### What is being asked
Look through the records below for the line holding "(** The conversion of an integer to [size_t], taken". Write it out exactly, with each following line through the line holding "(** ** The storage".

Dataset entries

(** * leveldown: the asynchronous workers of [database_async.cc]

    A shallow embedding of the seven worker classes ([OpenWorker],
    [CloseWorker], [ReadWorker], [DeleteWorker], [WriteWorker],
    [BatchWorker], [ApproximateSizeWorker]) and of the part of their base
    class they rely on, followed by the properties of their [Execute],
    [HandleOKCallback] and [WorkComplete] methods.

    Stateful code is written in a state-and-fault monad over a [World]
    holding the database handle, the memory the workers and the JavaScript
    side share, the buffer carriers and the trace of observable effects. *)

From Stdlib Require Import ZArith Floats.SpecFloat.
From stdpp Require Import base gmap strings list fin_maps.

Local Open Scope Z_scope.

(** ** Fixed-width integers *)

(** A [uint32_t]: an integer of 32 bits without a sign. *)
Definition is_uint32 (x : Z) : bool := (0 <=? x) && (x <? 2 ^ 32).

Record uint32_t := mkUint32 {
  uint32_val : Z;
  uint32_range : is_uint32 uint32_val = true
}.

(** The conversion of an integer to [int], 32 bits in two's complement:
    the number between -2^31 and 2^31 - 1 that differs from it by a
    multiple of 2^32. *)
Definition to_int (x : Z) : Z := (x + 2 ^ 31) mod 2 ^ 32 - 2 ^ 31.

(** The conversion of an integer to [size_t], taken as 64 bits without a
    sign (one of 32 bits keeps a [uint32_t] as well). *)
Definition to_size_t (x : Z) : Z := x mod 2 ^ 64.

(** ** The storage engine's interface types (namespace [leveldb]) *)

Module leveldb.

(** [leveldb::Status]: a code and a message; [ok()] holds of [kOk] only. *)
Inductive Code :=
| kOk | kNotFound | kCorruption | kNotSupported | kInvalidArgument | kIOError.

Record Status := mkStatus { code : Code; message : string }.

Definition OK : Status := mkStatus kOk "".

Definition ok (s : Status) : bool :=
  match code s with kOk => true | _ => false end.

Inductive CompressionType := kNoCompression | kSnappyCompression.

(** An address of an engine object ([leveldb::Cache*],
    [const leveldb::FilterPolicy*]); 0 is the null pointer. *)
Definition Ptr := N.

(** [leveldb::Options], the fields [OpenWorker] assigns. The struct is
    declared by the engine ([leveldb/options.h]), outside this source:
    [write_buffer_size] and [block_size] are [size_t] there,
    [max_open_files] and [block_restart_interval] are [int]. A field holds
    a value of its type; what is assigned to it is converted to that type
    at the assignment. *)
Record Options := mkOptions {
  block_cache : Ptr;
  filter_policy : Ptr;
  create_if_missing : bool;
  error_if_exists : bool;
  compression : CompressionType;
  write_buffer_size : Z;
  block_size : Z;
  max_open_files : Z;
  block_restart_interval : Z
}.

Record ReadOptions := mkReadOptions { fill_cache : bool }.
Record WriteOptions := mkWriteOptions { sync : bool }.

(** [new leveldb::ReadOptions()] and [new leveldb::WriteOptions()]. *)
Definition ReadOptions_default : ReadOptions := mkReadOptions true.
Definition WriteOptions_default : WriteOptions := mkWriteOptions false.

(** The assignments [options->fill_cache = b] and [options->sync = b]. *)
Definition set_fill_cache (b : bool) (o : ReadOptions) : ReadOptions :=
  mkReadOptions b.
Definition set_sync (b : bool) (o : WriteOptions) : WriteOptions :=
  mkWriteOptions b.

(** [leveldb::WriteBatch]: the ordered sub-operations, bytes copied in. *)
Inductive BatchOp := BPut (k v : string) | BDelete (k : string).
Definition WriteBatch := list BatchOp.

End leveldb.

Export leveldb.

#[global] Instance Code_eq_dec : EqDecision Code.
Proof. solve_decision. Defined.
#[global] Instance Status_eq_dec : EqDecision Status.
Proof. solve_decision. Defined.

(** ** Memory, slices and JavaScript values *)

(** Addresses of byte blocks. *)
Definition loc := nat.

(** [leveldb::Slice]: a pointer and a length, no ownership. *)
Record Slice := mkSlice { data : loc; size : nat }.

(** [leveldb::Range]. *)
Record Range := mkRange { start : Slice; limit : Slice }.

#[global] Instance Slice_eq_dec : EqDecision Slice.
Proof. solve_decision. Defined.

(** A JavaScript function held through a callback reference. *)
Definition JsFunction := nat.

(** The JavaScript values the workers receive and produce. A number is an
    IEEE 754 binary64; [JsBuffer p n] is a Buffer whose backing store is
    the block at [p]; [JsStringUtf8 b] is the string that decoding the
    bytes [b] as UTF-8 gives; [JsError k m] is an error carrying a kind
    and a message. *)
Inductive JsValue :=
| JsUndefined
| JsNull
| JsNumber (d : spec_float)
| JsStringUtf8 (b : string)
| JsBuffer (p : loc) (n : nat)
| JsError (kind : Code) (msg : string).

Definition is_null (v : JsValue) : bool :=
  match v with JsNull => true | _ => false end.

(** ** Buffer carriers *)

(** Modelled from the spec: the Buffer Carrier of the data model (the
    macros and helpers of [leveldown.h] that create and release it are
    not part of the translated file). A carrier has a byte sequence, an
    origin tag and a released flag. *)
Inductive Origin := CallerImmutable | CallerMutable | InternalCopy.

### Written answer
(** The conversion of an integer to [size_t], taken as 64 bits without a
    sign (one of 32 bits keeps a [uint32_t] as well). *)
Definition to_size_t (x : Z) : Z := x mod 2 ^ 64.

(** ** The storage engine's interface types (namespace [leveldb]) *)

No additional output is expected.